Records from a dataset
----
Lemma following_retry_entry e : along (following P) (retry_entry user e).
Proof.
  assert (∀ id r, along (following P) (response ← request id r; complete user id r response)) as Hc.
  { intros id r. apply (following_bind P known); [follow|apply reports_request|]. intros x. apply following_complete. }
  unfold retry_entry, decode. follow.
Qed.
#[local] Hint Resolve following_command following_retry_entry : follow.
Lemma following_retry_page page : ∀ after, along (following P) (retry_page user after page).
Proof. induction page as [|[n e] page IH]; intros after; cbn [retry_page]; follow. Qed.
#[local] Hint Resolve following_retry_page : follow.
Lemma following_retry_outbox fuel : ∀ after, along (following P) (retry_outbox user fuel after).
Proof. induction fuel as [|fuel IH]; intros after; cbn [retry_outbox]; follow. Qed.
#[local] Hint Resolve following_retry_outbox : follow.
Lemma following_rounds n : along (following P) (drive_rounds user n).
Proof. induction n as [|n IH]; cbn [drive_rounds]; unfold build_attempts; follow. Qed.
Lemma following_drive : along (following P) (drive user).
Proof.
  intros w c Hc. unfold drive. pose proof (following_rounds 4 w c Hc) as Hd. fold (drive_inner user) in Hd.
  by destruct (drive_inner user w c) as [[a|e] c1].
Qed.
#[local] Hint Resolve following_drive : follow.
Lemma following_turn t : along (following P) (turn user t).
Proof. unfold turn. follow. Qed.
#[local] Hint Resolve following_turn : follow.
Lemma following_run l : along (following P) (run user l).
Proof. unfold run. follow. induction l as [|t l IH]; cbn [run_turns]; follow. Qed.
End engine.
----
ASSIGNED TASK :: Wherever the string "induction" appears in the data above, report the whole line.

WRITTEN RESPONSE ::
Proof. induction page as [|[n e] page IH]; intros after; cbn [retry_page]; follow. Qed.
Proof. induction fuel as [|fuel IH]; intros after; cbn [retry_outbox]; follow. Qed.
Proof. induction n as [|n IH]; cbn [drive_rounds]; unfold build_attempts; follow. Qed.
Proof. unfold run. follow. induction l as [|t l IH]; cbn [run_turns]; follow. Qed.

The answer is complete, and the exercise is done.